(DEPRECATED) Apache Flink User Mailing List archive.

How to run a per-job cluster for a Beam pipeline w/ FlinkRunner on YARN

Classic

List

Threaded

5 messages Options

Dongwon Kim-2

How to run a per-job cluster for a Beam pipeline w/ FlinkRunner on YARN

Hi,

I'm trying to run a per-job cluster for a Beam pipeline w/ FlinkRunner on YARN as follows:

flink run -m yarn-cluster -d \

my-beam-pipeline.jar \
--runner=FlinkRunner \
--flinkMaster=[auto] \
--parallelism=8

Instead of creating a per-job cluster as wished, the above command seems to create a session cluster and then submit a job onto the cluster.

I doubt it because

(1) In the attached file, there's "Submit New Job" which is not shown in other per-job applications that are written in Flink APIs and submitted to YARN similar to the above command.

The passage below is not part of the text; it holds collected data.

(** ** Request queues *)

(** The binding of a run to a queue. *)
Definition queue_of_binding (v : pyval) : exn + pystr :=
binding ← sandbox_get (as_dict v) "Queue-bound Run binding is invalid.";
sandbox_check (has_exact_keys ["schema_version"; "queue_id"] binding
               && bool_decide (dict_get "schema_version" binding = text "rdc.run-queue/v1")) "Queue-bound Run binding is invalid." ;;
sandbox_get (as_str (dict_get "queue_id" binding)) "Queue-bound Run binding is invalid.".

(** The receipt a binding must have, and what it adds to the capability. *)
Definition queue_acquisition payload ir (egress : option EgressPolicy) (browser : option BrowserPolicy) (f : runtime_facts)
  (queue_id binding : pystr) : exn + list (pykey * pyval) * list (pykey * pyval) :=
if rf_queue_browser f then
  egress ← sandbox_get egress "Queue browser policy is unavailable.";
  browser ← sandbox_get browser "Queue browser policy is unavailable.";
  browser_egress ← create_browser_egress egress;
  bd ← browser_digest browser;
  ed ← browser_egress_digest browser_egress;
  sandbox_check (py_eq (dict_get "request_queue_browser_policy" ir) (PDict (browser_dict browser))
      && bool_decide (dict_get "request_queue_browser_policy_digest" ir = PStr bd)
      && py_eq (dict_get "request_queue_browser_egress_policy" ir) (PDict (browser_egress_dict browser_egress))
      && bool_decide (dict_get "request_queue_browser_egress_policy_digest" ir = PStr ed))
    "Queue browser receipt does not match worker policy." ;;
  inr (queue_receipt_browser binding queue_id (version_text payload) bd ed true,
       [entry "acquisition_mode" (text "controlled-browser"); entry "browser_policy_digest" (PStr bd);
        entry "browser_egress_policy_digest" (PStr ed); entry "agent_container_network" (text "none")])
else if rf_queue_http f then
  egress ← sandbox_get egress "Queue HTTP egress receipt does not match worker policy.";
  d ← digest egress;
  sandbox_check (bool_decide (is_Some (as_dict (dict_get "request_queue_egress_policy" ir)))
      && py_eq (dict_get "request_queue_egress_policy" ir) (PDict (policy_dict egress))
      && bool_decide (dict_get "request_queue_egress_policy_digest" ir = PStr d))
    "Queue HTTP egress receipt does not match worker policy." ;;
  inr (queue_receipt_http binding queue_id (version_text payload) d true,
       [entry "acquisition_mode" (text "brokered-http"); entry "egress_policy_digest" (PStr d);
        entry "agent_container_network" (text "none")])
else inr (queue_receipt_plain binding queue_id (version_text payload), []).

(** The receipts of a queue combined with a dataset and with a key-value store. *)
Definition check_queue_dataset payload ir (f : runtime_facts) (queue_id : pystr) (receipt : list (pykey * pyval)) : exn + () :=
if rf_queue_dataset f then
  d ← worker_digest receipt;
  sandbox_check (py_eq (dict_get "request_queue_dataset_receipt" ir)
      (PDict (dataset_receipt queue_id (version_text payload) d true))) "Queue Dataset composition receipt is invalid."
else sandbox_check (bool_decide (dict_get "request_queue_dataset_receipt" ir = PNone))
  "Dataset-disabled Queue work cannot carry a composition receipt.".
Definition check_queue_store payload ir (f : runtime_facts) (queue_id : pystr) (receipt : list (pykey * pyval)) : exn + () :=
if rf_queue_store f then
  let read_request := match dict_get "value" ir with PDict input => dict_get "_rdc_kv_read" input | _ => PNone end in
  read_digest ← read_request_digest read_request "Queue KV read request is invalid.";
  d ← worker_digest receipt;
  sandbox_check (py_eq (dict_get "request_queue_key_value_store_receipt" ir)
      (PDict (store_receipt queue_id (version_text payload) d read_digest true)))
    "Queue Key-Value Store composition receipt is invalid."
else sandbox_check (bool_decide (dict_get "request_queue_key_value_store_receipt" ir = PNone))
  "KV-disabled Queue work cannot carry a composition receipt.".

Definition capability_version activation (f : runtime_facts) : string :=
if negb (bool_decide (dict_get "project_egress_policy_binding_digest" activation = PNone)) then "rdc.request-queue-worker-capability/v6"
else if rf_queue_store f then "rdc.request-queue-worker-capability/v5"
else if rf_queue_dataset f then "rdc.request-queue-worker-capability/v4"
else if rf_queue_browser f then "rdc.request-queue-worker-capability/v3"
else if rf_queue_http f then "rdc.request-queue-worker-capability/v2" else "rdc.request-queue-worker-capability/v1".
Definition expected_queue_capability payload activation (worker_name : pystr) (f : runtime_facts) (queue_id : pystr)
  (acquisition : list (pykey * pyval)) : list (pykey * pyval) :=
put_all
  (match dict_get "project_egress_policy_binding_digest" activation with
   | PNone => []
   | binding => [entry "project_egress_policy_binding_digest" binding]
   end ++ acquisition
   ++ (if rf_queue_dataset f then
         [entry "dataset_write_enabled" (PBool true); entry "dataset_name" (text "default");
          entry "completion_order" (text "dataset-before-queue-handled")] else [])
   ++ (if rf_queue_store f then
         [entry "key_value_store_enabled" (PBool true); entry "store_name" (text "default");
          entry "mutation_idempotency_scope" (text "queue-request-index");
          entry "completion_order" (text "kv-before-queue-handled")] else []))
  ([entry "schema_version" (text (capability_version activation f)); entry "queue_id" (PStr queue_id);
    entry "run_id" (PStr (field_text "run_id" payload)); entry "agent_version_id" (PStr (version_text payload));
    entry "worker_name" (PStr worker_name); entry "max_claims_per_run" (PInt 1); entry "claim_completion_required" (PBool true)]
   ++ closed_access ++ [entry "enabled" (PBool true)]).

(2) When the job is finished, the YARN application is still in its RUNNING state without being terminated. I had to kill the YARN application manually.

FYI, I'm using

- Beam v2.24.0 (Flink 1.10)

- Hadoop v3.1.1

Thanks in advance,

Best,

Dongwon

Tzu-Li (Gordon) Tai

Re: How to run a per-job cluster for a Beam pipeline w/ FlinkRunner on YARN

Hi,

Not sure if this question would be more suitable for the Apache Beam mailing lists, but I'm pulling in Aljoscha (CC'ed) who would know more about Beam and whether or not this is an expected behaviour.

Cheers,
Gordon

On Mon, Nov 16, 2020 at 10:35 PM Dongwon Kim <[hidden email]> wrote:

Hi,

I'm trying to run a per-job cluster for a Beam pipeline w/ FlinkRunner on YARN as follows:
flink run -m yarn-cluster -d \
my-beam-pipeline.jar \
--runner=FlinkRunner \
--flinkMaster=[auto] \
--parallelism=8

Instead of creating a per-job cluster as wished, the above command seems to create a session cluster and then submit a job onto the cluster.

I doubt it because
(1) In the attached file, there's "Submit New Job" which is not shown in other per-job applications that are written in Flink APIs and submitted to YARN similar to the above command.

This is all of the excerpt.